TRY IT
The answer is a stretch of the material below, returned exactly: the line containing "(state_since_ x) (last_event_ x) v", the line containing "v (message_stats_ x)", and all lines between.

SUPPLIED ENTRIES
Definition set_queue v (x : t) : t :=
  Mk v (count_ x) (disabled x) (high_watermarks x) (low_watermarks x) (session_ x)
    (timer_running x) (idle_hold_time_ x) (deleted_ x) (state_ x) (resource_ x) (last_state_ x)
    (state_since_ x) (last_event_ x) (last_event_at_ x) (generator_key_ x) (event_stats_ x)
    (message_stats_ x) (message_drop_level_ x) (conn_session_ x) (admin_down_ x) (is_deleted_ x)
    (sessions x) (deleted_sessions x) (managed_deletes x) (calls x) (clock x).
Definition set_count v (x : t) : t :=
  Mk (queue_ x) v (disabled x) (high_watermarks x) (low_watermarks x) (session_ x)
    (timer_running x) (idle_hold_time_ x) (deleted_ x) (state_ x) (resource_ x) (last_state_ x)
    (state_since_ x) (last_event_ x) (last_event_at_ x) (generator_key_ x) (event_stats_ x)
    (message_stats_ x) (message_drop_level_ x) (conn_session_ x) (admin_down_ x) (is_deleted_ x)
    (sessions x) (deleted_sessions x) (managed_deletes x) (calls x) (clock x).
Definition set_disabled v (x : t) : t :=
  Mk (queue_ x) (count_ x) v (high_watermarks x) (low_watermarks x) (session_ x) (timer_running x)
    (idle_hold_time_ x) (deleted_ x) (state_ x) (resource_ x) (last_state_ x) (state_since_ x)
    (last_event_ x) (last_event_at_ x) (generator_key_ x) (event_stats_ x) (message_stats_ x)
    (message_drop_level_ x) (conn_session_ x) (admin_down_ x) (is_deleted_ x) (sessions x)
    (deleted_sessions x) (managed_deletes x) (calls x) (clock x).
Definition set_high_watermarks v (x : t) : t :=
  Mk (queue_ x) (count_ x) (disabled x) v (low_watermarks x) (session_ x) (timer_running x)
    (idle_hold_time_ x) (deleted_ x) (state_ x) (resource_ x) (last_state_ x) (state_since_ x)
    (last_event_ x) (last_event_at_ x) (generator_key_ x) (event_stats_ x) (message_stats_ x)
    (message_drop_level_ x) (conn_session_ x) (admin_down_ x) (is_deleted_ x) (sessions x)
    (deleted_sessions x) (managed_deletes x) (calls x) (clock x).
Definition set_low_watermarks v (x : t) : t :=
  Mk (queue_ x) (count_ x) (disabled x) (high_watermarks x) v (session_ x) (timer_running x)
    (idle_hold_time_ x) (deleted_ x) (state_ x) (resource_ x) (last_state_ x) (state_since_ x)
    (last_event_ x) (last_event_at_ x) (generator_key_ x) (event_stats_ x) (message_stats_ x)
    (message_drop_level_ x) (conn_session_ x) (admin_down_ x) (is_deleted_ x) (sessions x)
    (deleted_sessions x) (managed_deletes x) (calls x) (clock x).
Definition set_session v (x : t) : t :=
  Mk (queue_ x) (count_ x) (disabled x) (high_watermarks x) (low_watermarks x) v (timer_running x)
    (idle_hold_time_ x) (deleted_ x) (state_ x) (resource_ x) (last_state_ x) (state_since_ x)
    (last_event_ x) (last_event_at_ x) (generator_key_ x) (event_stats_ x) (message_stats_ x)
    (message_drop_level_ x) (conn_session_ x) (admin_down_ x) (is_deleted_ x) (sessions x)
    (deleted_sessions x) (managed_deletes x) (calls x) (clock x).
Definition set_timer_running v (x : t) : t :=
  Mk (queue_ x) (count_ x) (disabled x) (high_watermarks x) (low_watermarks x) (session_ x) v
    (idle_hold_time_ x) (deleted_ x) (state_ x) (resource_ x) (last_state_ x) (state_since_ x)
    (last_event_ x) (last_event_at_ x) (generator_key_ x) (event_stats_ x) (message_stats_ x)
    (message_drop_level_ x) (conn_session_ x) (admin_down_ x) (is_deleted_ x) (sessions x)
    (deleted_sessions x) (managed_deletes x) (calls x) (clock x).
Definition set_idle_hold_time v (x : t) : t :=
  Mk (queue_ x) (count_ x) (disabled x) (high_watermarks x) (low_watermarks x) (session_ x)
    (timer_running x) v (deleted_ x) (state_ x) (resource_ x) (last_state_ x) (state_since_ x)
    (last_event_ x) (last_event_at_ x) (generator_key_ x) (event_stats_ x) (message_stats_ x)
    (message_drop_level_ x) (conn_session_ x) (admin_down_ x) (is_deleted_ x) (sessions x)
    (deleted_sessions x) (managed_deletes x) (calls x) (clock x).
Definition set_deleted v (x : t) : t :=
  Mk (queue_ x) (count_ x) (disabled x) (high_watermarks x) (low_watermarks x) (session_ x)
    (timer_running x) (idle_hold_time_ x) v (state_ x) (resource_ x) (last_state_ x)
    (state_since_ x) (last_event_ x) (last_event_at_ x) (generator_key_ x) (event_stats_ x)
    (message_stats_ x) (message_drop_level_ x) (conn_session_ x) (admin_down_ x) (is_deleted_ x)
    (sessions x) (deleted_sessions x) (managed_deletes x) (calls x) (clock x).
Definition set_state v (x : t) : t :=
  Mk (queue_ x) (count_ x) (disabled x) (high_watermarks x) (low_watermarks x) (session_ x)
    (timer_running x) (idle_hold_time_ x) (deleted_ x) v (resource_ x) (last_state_ x)
    (state_since_ x) (last_event_ x) (last_event_at_ x) (generator_key_ x) (event_stats_ x)
    (message_stats_ x) (message_drop_level_ x) (conn_session_ x) (admin_down_ x) (is_deleted_ x)
    (sessions x) (deleted_sessions x) (managed_deletes x) (calls x) (clock x).
Definition set_resource v (x : t) : t :=
  Mk (queue_ x) (count_ x) (disabled x) (high_watermarks x) (low_watermarks x) (session_ x)
    (timer_running x) (idle_hold_time_ x) (deleted_ x) (state_ x) v (last_state_ x)
    (state_since_ x) (last_event_ x) (last_event_at_ x) (generator_key_ x) (event_stats_ x)
    (message_stats_ x) (message_drop_level_ x) (conn_session_ x) (admin_down_ x) (is_deleted_ x)
    (sessions x) (deleted_sessions x) (managed_deletes x) (calls x) (clock x).
Definition set_last_state v (x : t) : t :=
  Mk (queue_ x) (count_ x) (disabled x) (high_watermarks x) (low_watermarks x) (session_ x)
    (timer_running x) (idle_hold_time_ x) (deleted_ x) (state_ x) (resource_ x) v (state_since_ x)
    (last_event_ x) (last_event_at_ x) (generator_key_ x) (event_stats_ x) (message_stats_ x)
    (message_drop_level_ x) (conn_session_ x) (admin_down_ x) (is_deleted_ x) (sessions x)
    (deleted_sessions x) (managed_deletes x) (calls x) (clock x).
Definition set_state_since v (x : t) : t :=
  Mk (queue_ x) (count_ x) (disabled x) (high_watermarks x) (low_watermarks x) (session_ x)
    (timer_running x) (idle_hold_time_ x) (deleted_ x) (state_ x) (resource_ x) (last_state_ x) v
    (last_event_ x) (last_event_at_ x) (generator_key_ x) (event_stats_ x) (message_stats_ x)
    (message_drop_level_ x) (conn_session_ x) (admin_down_ x) (is_deleted_ x) (sessions x)
    (deleted_sessions x) (managed_deletes x) (calls x) (clock x).
Definition set_last_event v (x : t) : t :=
  Mk (queue_ x) (count_ x) (disabled x) (high_watermarks x) (low_watermarks x) (session_ x)
    (timer_running x) (idle_hold_time_ x) (deleted_ x) (state_ x) (resource_ x) (last_state_ x)
    (state_since_ x) v (last_event_at_ x) (generator_key_ x) (event_stats_ x) (message_stats_ x)
    (message_drop_level_ x) (conn_session_ x) (admin_down_ x) (is_deleted_ x) (sessions x)
    (deleted_sessions x) (managed_deletes x) (calls x) (clock x).
Definition set_last_event_at v (x : t) : t :=
  Mk (queue_ x) (count_ x) (disabled x) (high_watermarks x) (low_watermarks x) (session_ x)
    (timer_running x) (idle_hold_time_ x) (deleted_ x) (state_ x) (resource_ x) (last_state_ x)
    (state_since_ x) (last_event_ x) v (generator_key_ x) (event_stats_ x) (message_stats_ x)
    (message_drop_level_ x) (conn_session_ x) (admin_down_ x) (is_deleted_ x) (sessions x)
    (deleted_sessions x) (managed_deletes x) (calls x) (clock x).
Definition set_generator_key v (x : t) : t :=
  Mk (queue_ x) (count_ x) (disabled x) (high_watermarks x) (low_watermarks x) (session_ x)
    (timer_running x) (idle_hold_time_ x) (deleted_ x) (state_ x) (resource_ x) (last_state_ x)
    (state_since_ x) (last_event_ x) (last_event_at_ x) v (event_stats_ x) (message_stats_ x)
    (message_drop_level_ x) (conn_session_ x) (admin_down_ x) (is_deleted_ x) (sessions x)
    (deleted_sessions x) (managed_deletes x) (calls x) (clock x).
Definition set_event_stats v (x : t) : t :=
  Mk (queue_ x) (count_ x) (disabled x) (high_watermarks x) (low_watermarks x) (session_ x)
    (timer_running x) (idle_hold_time_ x) (deleted_ x) (state_ x) (resource_ x) (last_state_ x)
    (state_since_ x) (last_event_ x) (last_event_at_ x) (generator_key_ x) v (message_stats_ x)
    (message_drop_level_ x) (conn_session_ x) (admin_down_ x) (is_deleted_ x) (sessions x)
    (deleted_sessions x) (managed_deletes x) (calls x) (clock x).
Definition set_message_stats v (x : t) : t :=
  Mk (queue_ x) (count_ x) (disabled x) (high_watermarks x) (low_watermarks x) (session_ x)
    (timer_running x) (idle_hold_time_ x) (deleted_ x) (state_ x) (resource_ x) (last_state_ x)
    (state_since_ x) (last_event_ x) (last_event_at_ x) (generator_key_ x) (event_stats_ x) v
    (message_drop_level_ x) (conn_session_ x) (admin_down_ x) (is_deleted_ x) (sessions x)
    (deleted_sessions x) (managed_deletes x) (calls x) (clock x).
Definition set_message_drop_level v (x : t) : t :=
  Mk (queue_ x) (count_ x) (disabled x) (high_watermarks x) (low_watermarks x) (session_ x)
    (timer_running x) (idle_hold_time_ x) (deleted_ x) (state_ x) (resource_ x) (last_state_ x)
    (state_since_ x) (last_event_ x) (last_event_at_ x) (generator_key_ x) (event_stats_ x)
    (message_stats_ x) v (conn_session_ x) (admin_down_ x) (is_deleted_ x) (sessions x)
    (deleted_sessions x) (managed_deletes x) (calls x) (clock x).
Definition set_conn_session v (x : t) : t :=
  Mk (queue_ x) (count_ x) (disabled x) (high_watermarks x) (low_watermarks x) (session_ x)
    (timer_running x) (idle_hold_time_ x) (deleted_ x) (state_ x) (resource_ x) (last_state_ x)
    (state_since_ x) (last_event_ x) (last_event_at_ x) (generator_key_ x) (event_stats_ x)
    (message_stats_ x) (message_drop_level_ x) v (admin_down_ x) (is_deleted_ x) (sessions x)
    (deleted_sessions x) (managed_deletes x) (calls x) (clock x).
Definition set_admin_down v (x : t) : t :=
  Mk (queue_ x) (count_ x) (disabled x) (high_watermarks x) (low_watermarks x) (session_ x)
    (timer_running x) (idle_hold_time_ x) (deleted_ x) (state_ x) (resource_ x) (last_state_ x)
    (state_since_ x) (last_event_ x) (last_event_at_ x) (generator_key_ x) (event_stats_ x)
    (message_stats_ x) (message_drop_level_ x) (conn_session_ x) v (is_deleted_ x) (sessions x)
    (deleted_sessions x) (managed_deletes x) (calls x) (clock x).
Definition set_is_deleted v (x : t) : t :=
  Mk (queue_ x) (count_ x) (disabled x) (high_watermarks x) (low_watermarks x) (session_ x)
    (timer_running x) (idle_hold_time_ x) (deleted_ x) (state_ x) (resource_ x) (last_state_ x)
    (state_since_ x) (last_event_ x) (last_event_at_ x) (generator_key_ x) (event_stats_ x)
    (message_stats_ x) (message_drop_level_ x) (conn_session_ x) (admin_down_ x) v (sessions x)
    (deleted_sessions x) (managed_deletes x) (calls x) (clock x).
Definition set_sessions v (x : t) : t :=
  Mk (queue_ x) (count_ x) (disabled x) (high_watermarks x) (low_watermarks x) (session_ x)
    (timer_running x) (idle_hold_time_ x) (deleted_ x) (state_ x) (resource_ x) (last_state_ x)
    (state_since_ x) (last_event_ x) (last_event_at_ x) (generator_key_ x) (event_stats_ x)
    (message_stats_ x) (message_drop_level_ x) (conn_session_ x) (admin_down_ x) (is_deleted_ x) v
    (deleted_sessions x) (managed_deletes x) (calls x) (clock x).
Definition set_deleted_sessions v (x : t) : t :=
  Mk (queue_ x) (count_ x) (disabled x) (high_watermarks x) (low_watermarks x) (session_ x)
    (timer_running x) (idle_hold_time_ x) (deleted_ x) (state_ x) (resource_ x) (last_state_ x)
    (state_since_ x) (last_event_ x) (last_event_at_ x) (generator_key_ x) (event_stats_ x)
    (message_stats_ x) (message_drop_level_ x) (conn_session_ x) (admin_down_ x) (is_deleted_ x)
    (sessions x) v (managed_deletes x) (calls x) (clock x).
Definition set_managed_deletes v (x : t) : t :=
  Mk (queue_ x) (count_ x) (disabled x) (high_watermarks x) (low_watermarks x) (session_ x)
    (timer_running x) (idle_hold_time_ x) (deleted_ x) (state_ x) (resource_ x) (last_state_ x)
    (state_since_ x) (last_event_ x) (last_event_at_ x) (generator_key_ x) (event_stats_ x)
    (message_stats_ x) (message_drop_level_ x) (conn_session_ x) (admin_down_ x) (is_deleted_ x)
    (sessions x) (deleted_sessions x) v (calls x) (clock x).
Definition set_calls v (x : t) : t :=
  Mk (queue_ x) (count_ x) (disabled x) (high_watermarks x) (low_watermarks x) (session_ x)
    (timer_running x) (idle_hold_time_ x) (deleted_ x) (state_ x) (resource_ x) (last_state_ x)
    (state_since_ x) (last_event_ x) (last_event_at_ x) (generator_key_ x) (event_stats_ x)
    (message_stats_ x) (message_drop_level_ x) (conn_session_ x) (admin_down_ x) (is_deleted_ x)
    (sessions x) (deleted_sessions x) (managed_deletes x) v (clock x).
Definition set_clock v (x : t) : t :=
  Mk (queue_ x) (count_ x) (disabled x) (high_watermarks x) (low_watermarks x) (session_ x)
    (timer_running x) (idle_hold_time_ x) (deleted_ x) (state_ x) (resource_ x) (last_state_ x)
    (state_since_ x) (last_event_ x) (last_event_at_ x) (generator_key_ x) (event_stats_ x)
    (message_stats_ x) (message_drop_level_ x) (conn_session_ x) (admin_down_ x) (is_deleted_ x)
    (sessions x) (deleted_sessions x) (managed_deletes x) (calls x) v.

SOLUTION TO THE PROBLEM
    (state_since_ x) (last_event_ x) v (generator_key_ x) (event_stats_ x) (message_stats_ x)
    (message_drop_level_ x) (conn_session_ x) (admin_down_ x) (is_deleted_ x) (sessions x)
    (deleted_sessions x) (managed_deletes x) (calls x) (clock x).
Definition set_generator_key v (x : t) : t :=
  Mk (queue_ x) (count_ x) (disabled x) (high_watermarks x) (low_watermarks x) (session_ x)
    (timer_running x) (idle_hold_time_ x) (deleted_ x) (state_ x) (resource_ x) (last_state_ x)
    (state_since_ x) (last_event_ x) (last_event_at_ x) v (event_stats_ x) (message_stats_ x)
    (message_drop_level_ x) (conn_session_ x) (admin_down_ x) (is_deleted_ x) (sessions x)
    (deleted_sessions x) (managed_deletes x) (calls x) (clock x).
Definition set_event_stats v (x : t) : t :=
  Mk (queue_ x) (count_ x) (disabled x) (high_watermarks x) (low_watermarks x) (session_ x)
    (timer_running x) (idle_hold_time_ x) (deleted_ x) (state_ x) (resource_ x) (last_state_ x)
    (state_since_ x) (last_event_ x) (last_event_at_ x) (generator_key_ x) v (message_stats_ x)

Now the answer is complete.